Karadeniz’in doğası ve belası

Tarih: 7 Ekim 2008 Kaynak: Radikal Yazan: Murat Selçuk
Türkiye’nin sadece güneş potansiyeli yıllık enerji tüketimini karşılayabilecek düzeyde. Rüzgar ve jeotermal enerji de cabası... Ama birileri Karadeniz derelerine ‘ithal’ kömürle çalışacak 426 hidroelektrik santrali ve nükleer santraller yapma peşinde...

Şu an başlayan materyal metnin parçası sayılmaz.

(* ===== verification/RedbBlocks.v ===== *)
(** RedbBlocks: aligned blocks of pages, and sets of them.

    The block [p] of order [o] is the pages [p * 2^o .. (p + 1) * 2^o - 1].  A
    family [A] gives for every order the free blocks; [family_ok] is what the
    buddy allocator keeps: no page is in two of them, and two buddies are never
    both in it.  Such a family is determined by its pages. *)
From S2P Require Import Prelude.
Local Open Scope Z_scope.

Definition family := Z → gset Z.
(** The buddy of a block, the other half of the block above. *)
Definition buddy (p : Z) : Z := Z.lxor p 1.
Definition covers (A : family) (x : Z) : Prop := ∃ o, x / 2 ^ o ∈ A o.
Definition family_ok (top : Z) (A : family) : Prop :=
  (∀ o p, p ∈ A o → 0 ≤ o ≤ top ∧ 0 ≤ p)
  ∧ (∀ x o1 o2, x / 2 ^ o1 ∈ A o1 → x / 2 ^ o2 ∈ A o2 → o1 = o2)
  ∧ ∀ o p, o < top → p ∈ A o → buddy p ∉ A o.
Definition update (A : family) (o : Z) (F : gset Z) : family := λ o', if decide (o' = o) then F else A o'.

Lemma update_same A o F : update A o F o = F.
Proof. unfold update. by rewrite decide_True. Qed.
Lemma update_other A o F o' : o' ≠ o → update A o F o' = A o'.
Proof. intros. unfold update. by rewrite decide_False. Qed.

(** ** Arithmetic of blocks *)
Lemma buddy_eq p : buddy p = p + 1 - 2 * (p `mod` 2).
Proof.
  assert (∀ q, Z.lxor (2 * q) 1 = 2 * q + 1) as He.
  { intros q. symmetry. apply Z.add_nocarry_lxor. change 1 with (Z.ones 1). rewrite Z.land_ones by lia.
    rewrite Z.mul_comm. apply Z.mod_mul. lia. }
  unfold buddy. pose proof (Z.div_mod p 2 ltac:(lia)) as Ep. pose proof (Z.mod_pos_bound p 2 ltac:(lia)).
  destruct (decide (p `mod` 2 = 0)) as [E|E].
  - rewrite E. rewrite Ep at 1. rewrite E, Z.add_0_r, He. lia.
  - assert (p `mod` 2 = 1) as E1 by lia. rewrite E1. rewrite Ep at 1. rewrite E1, <-He, Z.lxor_assoc, Z.lxor_nilpotent, Z.lxor_0_r. lia.
Qed.
Lemma buddy_half p : buddy p / 2 = p / 2 ∧ buddy p ≠ p ∧ buddy (buddy p) = p.
Proof.
  rewrite !buddy_eq. pose proof (Z.div_mod p 2 ltac:(lia)). pose proof (Z.mod_pos_bound p 2 ltac:(lia)).
  set (r := p `mod` 2) in *. set (q := p + 1 - 2 * r).
  pose proof (Z.div_mod q 2 ltac:(lia)). pose proof (Z.mod_pos_bound q 2 ltac:(lia)). unfold q in *. lia.
Qed.
Lemma half_cases p q : p / 2 = q ↔ p = 2 * q ∨ p = 2 * q + 1.
Proof.
  pose proof (Z.div_mod p 2 ltac:(lia)). pose proof (Z.mod_pos_bound p 2 ltac:(lia)). lia.
Qed.
Lemma siblings p q : p / 2 = q / 2 ↔ q = p ∨ q = buddy p.
Proof.
  rewrite buddy_eq. pose proof (Z.div_mod p 2 ltac:(lia)). pose proof (Z.mod_pos_bound p 2 ltac:(lia)).
  pose proof (Z.div_mod q 2 ltac:(lia)). pose proof (Z.mod_pos_bound q 2 ltac:(lia)). lia.
Qed.
Lemma pow_pos o : 0 ≤ o → 0 < 2 ^ o.
Proof. intros. by apply Z.pow_pos_nonneg. Qed.
Lemma pow_succ o : 0 ≤ o → 2 ^ (o + 1) = 2 * 2 ^ o.
Proof. intros. by rewrite Z.add_1_r, Z.pow_succ_r. Qed.
Lemma pow_split o k : 0 ≤ o ≤ k → 2 ^ k = 2 ^ o * 2 ^ (k - o).
Proof. intros. rewrite <-Z.pow_add_r by lia. f_equal. lia. Qed.
(** The block of a page, in steps. *)
Lemma block_up x o k : 0 ≤ o ≤ k → x / 2 ^ k = x / 2 ^ o / 2 ^ (k - o).
Proof. intros. rewrite (pow_split o k) by done. rewrite Z.div_div; [done|apply Z.pow_nonzero; lia|apply pow_pos; lia]. Qed.
Lemma block_succ x o : 0 ≤ o → x / 2 ^ (o + 1) = x / 2 ^ o / 2.
Proof. intros. rewrite (block_up x o) by lia. by replace (o + 1 - o) with 1 by lia. Qed.
Lemma block_range x o p : 0 ≤ o → x / 2 ^ o = p ↔ p * 2 ^ o ≤ x < (p + 1) * 2 ^ o.
Proof.
  intros Ho. pose proof (pow_pos o Ho). pose proof (Z.div_mod x (2 ^ o) ltac:(lia)).
  pose proof (Z.mod_pos_bound x (2 ^ o) ltac:(lia)). split; [intros <-; lia|].
  intros Hx. symmetry. apply (Z.div_unique x (2 ^ o) p (x - p * 2 ^ o)); lia.
Qed.
Lemma block_first o p : 0 ≤ o → p * 2 ^ o / 2 ^ o = p.
Proof. intros Ho. apply Z.div_mul. pose proof (pow_pos o Ho). lia. Qed.
Lemma block_last o p : 0 ≤ o → ((p + 1) * 2 ^ o - 1) / 2 ^ o = p.
Proof. intros Ho. apply block_range; [done|]. pose proof (pow_pos o Ho). lia. Qed.
(** Two blocks are nested or apart. *)
Lemma block_sub x y o k : 0 ≤ o ≤ k → x / 2 ^ o = y / 2 ^ o → x / 2 ^ k = y / 2 ^ k.
Proof. intros Hk E. by rewrite !(block_up _ o k), E by done. Qed.

(** ** Families *)
Lemma covers_update A o F x : covers (update A o F) x ↔ x / 2 ^ o ∈ F ∨ ∃ o', o' ≠ o ∧ x / 2 ^ o' ∈ A o'.
Proof.
  unfold covers, update. split.
  - intros (o' & Hx). case_decide; [subst; by left|right; eauto].
  - intros [Hx|(o' & Hne & Hx)]; [exists o; by rewrite decide_True|exists o'; by rewrite decide_False].
Qed.
Lemma covers_ext A B x : (∀ o, A o = B o) → covers A x ↔ covers B x.
Proof. intros E. unfold covers. by setoid_rewrite E. Qed.
(** A block whose pages are all covered lies in a block of the family. *)
Lemma covered top A o p : family_ok top A → 0 ≤ o ≤ top → (∀ x, x / 2 ^ o = p → covers A x) →
  ∃ k, o ≤ k ≤ top ∧ p / 2 ^ (k - o) ∈ A k.
Proof.
  intros HA Ho. pose proof HA as (Hr & Huniq & Hm). revert p. replace o with (Z.of_nat (Z.to_nat o)) in * by lia.
  generalize dependent (Z.to_nat o). clear o. intros n. induction n as [|n IH]; intros Ho p Hp.
  - destruct (Hp p) as [k Hk]; [apply Z.div_1_r|]. exists k. split; [apply (Hr k _ Hk)|]. by rewrite Z.sub_0_r.
  - rewrite Nat2Z.inj_succ in *. unfold Z.succ in *. set (o := Z.of_nat n) in *.
    assert (∀ q, q / 2 = p → ∃ k, o ≤ k ≤ top ∧ q / 2 ^ (k - o) ∈ A k) as Hhalf.
    { intros q Hq. apply IH; [lia|]. intros x Hx. apply Hp. rewrite block_succ by lia. by rewrite Hx. }
    destruct (Hhalf (2 * p)) as (k1 & Hk1 & H1); [apply half_cases; by left|].
    destruct (Hhalf (2 * p + 1)) as (k2 & Hk2 & H2); [apply half_cases; by right|].
    assert (∀ k q, o + 1 ≤ k → q / 2 = p → q / 2 ^ (k - o) = p / 2 ^ (k - (o + 1))) as Hup.
    { intros k q Hk <-. rewrite Z.div_div by (lia || apply pow_pos; lia). f_equal.
      replace (k - o) with (k - (o + 1) + 1) by lia. rewrite pow_succ by lia. done. }
    destruct (decide (k1 = o)) as [->|]; [|exists k1; split; [lia|]; rewrite <-(Hup k1 (2 * p)) by (lia || apply half_cases; lia); done].
    destruct (decide (k2 = o)) as [->|]; [|exists k2; split; [lia|]; rewrite <-(Hup k2 (2 * p + 1)) by (lia || apply half_cases; lia); done].
    rewrite Z.sub_diag, Z.div_1_r in H1, H2. destruct (Hm o (2 * p)); [lia|done|].
    rewrite buddy_eq, Z.mul_comm, Z.mod_mul by lia. replace (p * 2 + 1 - 2 * 0) with (2 * p + 1) by lia. done.
Qed.
(** A block whose pages are covered, as a set of pages. *)
Definition whole (A : family) (o p : Z) : Prop := ∀ x, x / 2 ^ o = p → covers A x.
Definition apart (A : family) (o p : Z) : Prop := ∀ x, x / 2 ^ o = p → ¬ covers A x.

Lemma whole_member top A o p : family_ok top A → p ∈ A o → whole A o p.
Proof. intros (Hr & _) Hp x <-. by exists o. Qed.
Lemma whole_nonneg top A o p : family_ok top A → 0 ≤ o → whole A o p → 0 ≤ p.
Proof.
  intros (Hr & _) Ho Hp. destruct (Hp (p * 2 ^ o)) as [k Hk]; [by apply block_first|].
  destruct (Hr k _ Hk) as [Hk0 Hq]. pose proof (pow_pos o Ho). pose proof (pow_pos k ltac:(lia)).
  pose proof (Z.div_mod (p * 2 ^ o) (2 ^ k) ltac:(lia)). pose proof (Z.mod_pos_bound (p * 2 ^ o) (2 ^ k) ltac:(lia)). nia.
Qed.
(** A member of a family that is whole in a smaller one is a member of that too. *)
Lemma canonical top A B i q : family_ok top A → family_ok top B → (∀ x, covers A x → covers B x) →
  q ∈ B i → whole A i q → q ∈ A i.
Proof.
  intros HA HB Hsub Hq Hw. pose proof (proj1 HB i q Hq) as [Hi Hq0].
  destruct (covered top A i q HA ltac:(lia) Hw) as (k & Hk & HqA).
  destruct (covered top B k (q / 2 ^ (k - i)) HB ltac:(lia)) as (l & Hl & HqB).
  { intros x Hx. apply Hsub. exists k. by rewrite Hx. }
  assert (q * 2 ^ i / 2 ^ i = q) as E by (apply block_first; lia).
  assert (i = l) as <-.
  { apply (proj1 (proj2 HB) (q * 2 ^ i)); [by rewrite E|]. rewrite (block_up _ i) by lia. rewrite E.
    rewrite Z.div_div, <-Z.pow_add_r in HqB by (lia || (apply Z.pow_nonzero; lia) || (apply pow_pos; lia)).
    by replace (k - i + (l - k)) with (l - i) in HqB by lia. }
  assert (k = i) as -> by lia. by rewrite Z.sub_diag, Z.div_1_r in HqA.
Qed.
(** A family is determined by its pages. *)
Lemma family_unique top A B : family_ok top A → family_ok top B → (∀ x, covers A x ↔ covers B x) → ∀ o, A o = B o.
Proof.
  intros HA HB E o. apply set_eq. intros q. split; intros Hq.
  - apply (canonical top B A o q HB HA); [by intros; apply E|done|]. intros x Hx. apply E. exists o. by rewrite Hx.
  - apply (canonical top A B o q HA HB); [by intros; apply E|done|]. intros x Hx. apply E. exists o. by rewrite Hx.
Qed.

(** ** Adding and removing a block *)
Lemma family_add top A o p : family_ok top A → 0 ≤ o ≤ top → 0 ≤ p → apart A o p → (o < top → buddy p ∉ A o) →
  let A' := update A o (A o ∪ {[p]}) in
  family_ok top A' ∧ ∀ x, covers A' x ↔ covers A x ∨ x / 2 ^ o = p.
Proof.
  intros (Hr & Hu & Hm) Ho Hp Hap Hb A'.
  assert (∀ k q, q ∈ A' k ↔ q ∈ A k ∨ (k = o ∧ q = p)) as HA'.
  { intros k q. unfold A', update. case_decide; [subst; set_solver|naive_solver]. }
  split.
  - split_and!.
    + intros k q [Hq|[-> ->]]%HA'; [by apply Hr|done].
    + intros x o1 o2 [H1|[-> H1]]%HA' [H2|[-> H2]]%HA'; [by apply (Hu x)| | |done].
      * destruct (Hap x H2). by exists o1.
      * destruct (Hap x H1). by exists o2.
    + intros k q Hk [Hq|[-> ->]]%HA' [Hq'|[E1 E2]]%HA'.
      * by apply (Hm k q).
      * subst k. apply Hb; [done|]. rewrite <-E2. by destruct (buddy_half q) as (_ & _ & ->).
      * by apply Hb.
      * by destruct (buddy_half p) as (_ & ? & _).
  - intros x. unfold covers. setoid_rewrite HA'. naive_solver.
Qed.
Lemma family_remove top A o p : family_ok top A → p ∈ A o →
  let A' := update A o (A o ∖ {[p]}) in
  family_ok top A' ∧ ∀ x, covers A' x ↔ covers A x ∧ x / 2 ^ o ≠ p.
Proof.
  intros (Hr & Hu & Hm) Hp A'.
  assert (∀ k q, q ∈ A' k ↔ q ∈ A k ∧ ¬ (k = o ∧ q = p)) as HA'.
  { intros k q. unfold A', update. case_decide; [subst; set_solver|naive_solver]. }
  split.
  - split_and!.
    + intros k q [Hq _]%HA'. by apply Hr.
    + intros x o1 o2 [H1 _]%HA' [H2 _]%HA'. by apply (Hu x).
    + intros k q Hk [Hq _]%HA' [Hq' _]%HA'. by apply (Hm k q).
  - intros x. unfold covers. setoid_rewrite HA'. split.
    + intros (k & Hk & Hne). split; [by exists k|]. intros E. apply Hne. split; [|].
      * apply (Hu x); [done|by rewrite E].
      * assert (k = o) as <- by (apply (Hu x); [done|by rewrite E]). done.
    + intros [[k Hk] Hne]. exists k. split; [done|]. intros [-> E]. done.
Qed.
Lemma family_empty top : family_ok top (λ _, ∅).
Proof. split_and!; set_solver. Qed.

Canlı ve cansız çevrenin tamamı olarak adlandırılan ekosistem, hassas dengeler içerisinde sürüyor. Karadeniz’i görenler bilirler:?Bir ressamın tuvalindeki bembeyaz pamuk bulutların altında yatan yemyeşil bir pastoral tablo gibidir. Buralarda ülkenin en yaşlı ormanlarını seyredip karlı zirvelerinin önünde kendinizi bir film kahramanı gibi hissedersiniz.

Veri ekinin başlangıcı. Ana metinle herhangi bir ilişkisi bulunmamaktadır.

(* ===== verification/RedbBuddy.v ===== *)
(** RedbBuddy: the allocator of the pages of a region.

    Models [poc/redb-fork/src/tree_store/page_store/buddy_allocator.rs]: a bitmap of
    free blocks for every order, blocks of [2^order] pages, halves that are merged
    again when both are free.  The model is that of a build with debug assertions
    and overflow checks, [None] when one of them fires; the theorems show that none
    does, so that a release build computes the same.  The hash is not modelled. *)
From S2P Require Import Prelude Windows RedbGroup RedbBitmap RedbBlocks.
Local Open Scope Z_scope.

Module Buddy.
Import Bitmap(BtreeBitmap).

Definition MAX_MAX_PAGE_ORDER : Z := 20.

(** [u32::leading_zeros], [u32::trailing_zeros] and [try_into::<u8>().unwrap()] *)
Definition leading_zeros (p : Z) : Z := if p =? 0 then 32 else 31 - Z.log2 p.
Fixpoint zeros_from (n : nat) (i w : Z) : Z :=
  match n with
  | O => 0
  | S n => if Z.testbit w i then 0 else 1 + zeros_from n (i + 1) w
  end.
Definition trailing_zeros (p : Z) : Z := zeros_from 32 0 p.
Definition try_u8 (z : Z) : option Z := if (0 <=? z) && (z <? 256) then Some z else None.

Definition calculate_usable_order (pages : Z) : option Z :=
  max_order ← try_u8 (32 - leading_zeros pages - 1);
  Some (Z.min MAX_MAX_PAGE_ORDER max_order).
Definition next_higher_order (page_number : Z) : Z := page_number / 2.
Definition buddy_page (page_number : Z) : Z := Z.lxor page_number 1.

Record BuddyAllocator := mkBuddy { free : list BtreeBitmap; len : Z; max_order : Z }.

Definition get_order_free (b : BuddyAllocator) (order : Z) : option BtreeBitmap := free b !! Z.to_nat order.
(** [*self.get_order_free_mut(order) = bm] *)
Definition set_order_free (b : BuddyAllocator) (order : Z) (bm : BtreeBitmap) : BuddyAllocator :=
  mkBuddy (<[Z.to_nat order := bm]> (free b)) (len b) (max_order b).

(** [0..=max_order] and [(0..=max_order).rev()] *)
Definition orders (b : BuddyAllocator) : list Z := seqZ 0 (max_order b + 1).
Definition orders_rev (b : BuddyAllocator) : list Z := reverse (orders b).

(** The loops that hand the range up to [limit] block by block to [act], the
    highest orders first ([new], and the second half of [resize]). *)
Section fill.
Variable act : BuddyAllocator → Z → Z → option BuddyAllocator.
Variable limit : Z.
Fixpoint fill_order (fuel : nat) (order processed_pages : Z) (b : BuddyAllocator) : option (Z * BuddyAllocator) :=
  match fuel with
  | O => None
  | S fuel =>
      let order_size := 2 ^ order in
      if processed_pages + order_size <=? limit then
        let page := processed_pages / order_size in
        b ← act b page order;
        fill_order fuel order (processed_pages + order_size) b
      else Some (processed_pages, b)
  end.
Definition fill_orders (processed_pages : Z) (b : BuddyAllocator) : option (Z * BuddyAllocator) :=
  fold_opt (λ '(processed_pages, b) order,
    fill_order (S (Z.to_nat ((limit - processed_pages) / 2 ^ order))) order processed_pages b)
    (processed_pages, b) (orders_rev b).
(** The loop of [resize] before it, which goes up to a block of the highest order;
    the growing copy computes the size of the block before it looks at the order. *)
Fixpoint align_loop (fuel : nat) (size_first : bool) (processed_pages : Z) (b : BuddyAllocator) : option (Z * BuddyAllocator) :=
  match fuel with
  | O => None
  | S fuel =>
      if processed_pages <? limit then
        let order := trailing_zeros processed_pages in
        let order_size := 2 ^ order in
        check (negb size_first || (order <? 32));;
        if max_order b <=? order then Some (processed_pages, b) else
        check (processed_pages `mod` order_size =? 0);;
        let page := processed_pages / order_size in
        if limit <? processed_pages + order_size then Some (processed_pages, b) else
        b ← act b page order;
        align_loop fuel size_first (processed_pages + order_size) b
      else Some (processed_pages, b)
  end.
End fill.

Fixpoint new_bitmaps (n : nat) (pages_for_order capacity_for_order : Z) : option (list BtreeBitmap) :=
  match n with
  | O => Some []
  | S n =>
      bm ← Bitmap.new_padded pages_for_order pages_for_order capacity_for_order;
      rest ← new_bitmaps n (next_higher_order pages_for_order) (next_higher_order capacity_for_order);
      Some (bm :: rest)
  end.
Definition mark_free (b : BuddyAllocator) (page order : Z) : option BuddyAllocator :=
  bm ← get_order_free b order;
  set_order_free b order <$> Bitmap.clear bm page.
Definition new (num_pages max_page_capacity : Z) : option BuddyAllocator :=
  max_order ← calculate_usable_order max_page_capacity;
  free ← new_bitmaps (Z.to_nat (max_order + 1)) num_pages max_page_capacity;
  '(accounted_pages, b) ← fill_orders mark_free num_pages 0 (mkBuddy free num_pages max_order);
  check (accounted_pages =? num_pages);;
  Some b.

Definition to_vec (b : BuddyAllocator) : option bytes :=
  serialized ← mapM Bitmap.to_vec (free b);
  let header_bytes := 1 + 3 + 4 in
  let offsets_bytes := (max_order b + 1) * 4 in
  ends ← write_ends (header_bytes + offsets_bytes) serialized;
  Some ([z2b (max_order b)] ++ [Byte.x00; Byte.x00; Byte.x00] ++ le_bytes 4 (len b) ++ ends ++ mjoin serialized).
Definition from_bytes (data : bytes) : option BuddyAllocator :=
  max_order ← b2z <$> data !! 0%nat;
  num_pages ← u32_at data 4;
  free ← read_parts Bitmap.from_bytes (Z.to_nat (max_order + 1)) 8 (8 + (max_order + 1) * 4) data;
  Some (mkBuddy free num_pages max_order).

(** [None] in the answer is Rust's [None]. *)
Fixpoint highest_free (b : BuddyAllocator) (os : list Z) : option (option Z) :=
  match os with
  | [] => Some None
  | order :: os =>
      bm ← get_order_free b order;
      has ← Bitmap.has_unset bm;
      if has : bool then Some (Some order) else highest_free b os
  end.
Definition highest_free_order (b : BuddyAllocator) : option (option Z) := highest_free b (orders_rev b).
Definition count_free_pages (b : BuddyAllocator) : option Z :=
  fold_opt (λ pages order,
    bm ← get_order_free b order; n ← Bitmap.count_unset bm; Some (pages + n * 2 ^ order)) 0 (orders b).
Definition count_allocated_pages (b : BuddyAllocator) : option Z :=
  n ← count_free_pages b; check (n <=? len b);; Some (len b - n).
Definition get_max_order (b : BuddyAllocator) : Z := max_order b.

Bu atmosferde Karadeniz platolarında dönen filmlere beraber bir gözatalım. İlk olarak hükümet 2007 yılında derelerin satışını imzalayarak, 426 HES (Hidro Elektrik Santrali) projesine onay verdi. Ancak çevrenin korunması yönetmeliğini unuttuğunu fark ettiğinde HES’lerden 42’sinin inşaatı başlamıştı bile. UNESCO tarafından Türkiye’nin ilk biyosfer rezervi olarak koruma altına alınan Macahel’e bile santral yapılmak isteniyordu. Bölgede planlanan 106 HES ile birlikte Artvin Cerattepe altın madeni de işin cabasıydı. Ekolojistler bu girişimleri dünyada sadece 100 tane kalan doğal ormana tecavüz olarak nitelendiriyor.

Çoruh nehri üzerine ise toplamda 27 tane baraj yapılması planlandı ve 280 metrelik gövde yüksekliği ile sanki doğaya meydan okur gibi yükselecekler. Oysa dünyanın bu en hızlı akan akarsuyunun taşıdığı alüvyon ve çöpler, 50 yıllık ortalama baraj ömrünü 30 yıla çekiyor. Görünen dehşet manzara o kadar büyük ki... Bu işler yapılırken tüketilen para ve enerjinin üretimden daha fazla olduğuna kanaat getiriyorsunuz. Mesela törenle açılan Borçka barajında yaz aylarında suyun debisi az olduğundan ancak iki gün çalışabiliyor. Diğer günler çalışması için çevredeki derelerden su getirilerek faaliyetin sürdürülmesi planlanıyor. Mühendisliğin daniskası... Ayrıca eski yolun baraj altında kalacağı unutulduğu için de, yeni yol maliyetleri milyar dolarcık daha artırmış. Bu barajların toplam enerji içindeki payları ise yüzde 5. Ekolojik yıkım ise işin en vahim boyutu. Bilinçli olarak coğrafya belleğinin yok edilişine şahit oluyorsunuz.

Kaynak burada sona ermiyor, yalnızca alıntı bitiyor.